Por ello, quien HOY  resulta infectado, no es conveniente que  absorba culpas que no le corresponden  porque ES POSIBLE QUE, cuando fue pequeño(a)  o adolescente, algo haya favorecido una sexualidad  no solicitada pero si altamente comprometida , y tampoco considerar que debe cargar toda la responsabilidad de su conducta sobre sus hombros, porque tampoco sería  justo, dado que  pertenece a un hogar y el mismo no fue construido por él o ella, sino qué como hijo o hija, acabo formando parte del mismo, con los pros y contras que  la familia, el ambiente socio económico  y la cultura de cada uno y  la de la sociedad  que lo  favoreció.   

Finalmente buscar culpables tampoco es  válido porque ello se diluye en  las generaciones pasadas,  resultando difícil  averiguar cuando fue el primer abuso sexual que los integrantes de una familia formada por  padres, abuelos, bisabuelos etc  sufrieron y como repercutió en cada uno, o bien cuando surgió el maltrato o la violencia y qué elementos ambientales contribuyeron a ello.

Lo que puede hacerse es, una vez que se tiene la infección VIH  asumir que el presente es diferente, que antes, en los 80s quienes padecían la infección morían  y que hoy no es así , por lo tanto si quien resulta infectado podría haber muerto y por los adelantos logrados ya no sucede, entonces  debe pensar que está naciendo por segunda vez, pero ahora de manera adulta es decir, ahora puede elegir lo que quiere que pase en su vida y lo que quiere aceptar y no aceptar , hoy no es un niño o niña expuesto y dependiente de los demás, hoy puede decidir su destino y su presente y su futuro.
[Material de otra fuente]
(** * UCall memory containers, connection ring and reply encoder

    A shallow embedding of [src/datastructures.hpp], [src/shared.hpp] and
    [src/helpers/reply.hpp], followed by the properties established about
    them.

    Conventions of the embedding:
    - [std::size_t] is an [N] below [2^64]; every addition, increment and
      decrement of the source is written with its wrap-around;
    - a heap block is a [list] of cells, indexed with stdpp's [!!] and
      updated with [<[i:=x]>]; an access outside the block, a [%] by zero
      and the like are undefined behaviour in C++ and make the embedded
      operation return [None];
    - the outcome of [std::malloc]/[std::realloc] is an input of the
      embedded operation: [None] is the null pointer, [Some raw] is a fresh
      block whose (indeterminate) contents are [raw];
    - a byte string is a [list ascii]. *)

From Stdlib Require Import NArith ZArith Lia Ascii String Sorted.
From stdpp Require Import base decidable option numbers list.

Local Open Scope N_scope.

(** ** [std::size_t] arithmetic *)

Definition size_modulus : N := 2 ^ 64.

Definition size_add (a b : N) : N := (a + b) mod size_modulus.
Definition size_incr (a : N) : N := (a + 1) mod size_modulus.
Definition size_decr (a : N) : N := (a + (size_modulus - 1)) mod size_modulus.

Infix "+s" := size_add (at level 50, left associativity).

(** ** Byte strings *)

Abbreviation bytes := (list ascii).

Definition bytes_of (s : string) : bytes := list_ascii_of_string s.

(** [std::string_view::size]. *)
Definition size (s : bytes) : N := N.of_nat (length s).

Definition dquote : ascii := ascii_of_nat 34.
Definition CR : ascii := ascii_of_nat 13.
Definition LF : ascii := ascii_of_nat 10.

(** A JSON string token: the text between two double quotes. *)
Definition quoted (s : string) : bytes := dquote :: bytes_of s ++ [dquote].

(** ** Reply encoder ([src/helpers/reply.hpp]) *)

(** [struct iovec]: [iov_base] is the memory readable from the base pointer
    on, [iov_len] the number of bytes of it that belong to the range. *)
Record iovec := mk_iovec { iov_base : bytes; iov_len : N }.

Definition iovec_bytes (v : iovec) : bytes := take (N.to_nat (iov_len v)) (iov_base v).

Definition iovecs_for_content_k : nat := 5.
Definition iovecs_for_error_k : nat := 7.

(** The raw literal opening every envelope: brace, jsonrpc member, id key. *)
Definition response_protocol_prefix_k : bytes :=
  bytes_of "{" ++ quoted "jsonrpc" ++ bytes_of ":" ++ quoted "2.0" ++ bytes_of ","
    ++ quoted "id" ++ bytes_of ":".

(** The raw literal separating the id from the result. *)
Definition result_separator : bytes := bytes_of "," ++ quoted "result" ++ bytes_of ":".
(** * charls-image-test: the round-trip test driver of [src/main.cpp]

    A shallow embedding of the test driver and the properties of it that
    the specification states.  The external collaborators (the anymap
    reader, the JPEG-LS encoder and decoder, the directory iterator) are
    parameters of the development; [std::vector<std::byte>] is a list of
    bytes, [size_t] is a [Z] with its wrap-around at [2^64] written out, and
    console output, file writes and the calls into the codec are recorded
    in an event trace. *)

From Stdlib Require Import ZArith Lia.
From Stdlib.Strings Require Import Byte Ascii String.
From stdpp Require Import base option list gmap strings.

Local Open Scope Z_scope.

(** ** Bytes, [size_t] and vector accesses *)

Abbreviation byte := Byte.byte.

#[global] Instance byte_eq_dec : EqDecision byte := Byte.byte_eq_dec.

Definition byte_to_Z (b : byte) : Z := Z.of_N (Byte.to_N b).

Definition byte_of_Z (z : Z) : byte :=
  match Byte.of_N (Z.to_N z) with
  | Some b => b
  | None => Byte.x00
  end.

Definition bytes_of (l : list Z) : list byte := byte_of_Z <$> l.

(** [size_t] arithmetic is unsigned 64-bit arithmetic. *)
Definition SIZE_MODULUS : Z := 18446744073709551616.

Definition size_t (z : Z) : Z := z mod SIZE_MODULUS.

(** [v[i]] on a [std::vector<byte>]: reading or writing past the end is
    undefined behaviour, which the embedding reports as [None]. *)
Definition vec_get (v : list byte) (i : Z) : option byte :=
  if decide (0 ≤ i) then v !! Z.to_nat i else None.

Definition vec_set (v : list byte) (i : Z) (x : byte) : option (list byte) :=
  if decide (0 ≤ i < Z.of_nat (length v)) then Some (<[Z.to_nat i := x]> v) else None.

(** The buffer seen through a [uint16_t*]: sample [j] is the two bytes at
    [2j] and [2j+1] (host byte order, taken little-endian here; the transform
    only moves samples, so the byte order does not show in its result). *)
Definition get16 (v : list byte) (j : Z) : option Z :=
  lo ← vec_get v (2 * j);
  hi ← vec_get v (2 * j + 1);
  Some (byte_to_Z lo + 256 * byte_to_Z hi).

Definition set16 (v : list byte) (j : Z) (x : Z) : option (list byte) :=
  v1 ← vec_set v (2 * j) (byte_of_Z (x mod 256));
  vec_set v1 (2 * j + 1) (byte_of_Z (x / 256)).

(** Sample [j] of a buffer, through the accessor that the bit depth selects. *)
Definition sample_get (bits_per_sample : Z) (v : list byte) (j : Z) : option Z :=
  if decide (bits_per_sample > 8) then get16 v j else byte_to_Z <$> vec_get v j.

(** ** [triplet_to_planar] *)

(** The loop of the 8-bit branch, [count] iterations left, loop variable [i]. *)
Fixpoint triplet_to_planar_loop8 (count : nat) (i samples_per_plane : Z)
    (buffer work_buffer : list byte) : option (list byte) :=
  match count with
  | O => Some work_buffer
  | S count' =>
      s0 ← vec_get buffer (size_t (size_t (i * 3) + 0));
      w0 ← vec_set work_buffer i s0;
      s1 ← vec_get buffer (size_t (size_t (i * 3) + 1));
      w1 ← vec_set w0 (size_t (i + size_t (1 * samples_per_plane))) s1;
      s2 ← vec_get buffer (size_t (size_t (i * 3) + 2));
      w2 ← vec_set w1 (size_t (i + size_t (2 * samples_per_plane))) s2;
      triplet_to_planar_loop8 count' (size_t (i + 1)) samples_per_plane buffer w2
  end.

(** The loop of the 16-bit branch. *)
Fixpoint triplet_to_planar_loop16 (count : nat) (i samples_per_plane : Z)
    (buffer work_buffer : list byte) : option (list byte) :=
  match count with
  | O => Some work_buffer
  | S count' =>
      s0 ← get16 buffer (size_t (size_t (i * 3) + 0));
      w0 ← set16 work_buffer i s0;
      s1 ← get16 buffer (size_t (size_t (i * 3) + 1));
      w1 ← set16 w0 (size_t (i + size_t (1 * samples_per_plane))) s1;
      s2 ← get16 buffer (size_t (size_t (i * 3) + 2));
      w2 ← set16 w1 (size_t (i + size_t (2 * samples_per_plane))) s2;
      triplet_to_planar_loop16 count' (size_t (i + 1)) samples_per_plane buffer w2
  end.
 Puede amar a sus familiares y puede  perdonar, puede construirse su presente  y sentirse orgulloso del mismo, puede desarrollar sus capacidades físicas, intelectuales y emocionales  y ser feliz, puede liberarse de la culpa como fardo pesado y vivir en libertad lo que desea hacer y ser pero eso si, SIN DAÑARSE  MAS A SI MISMO O MISMA.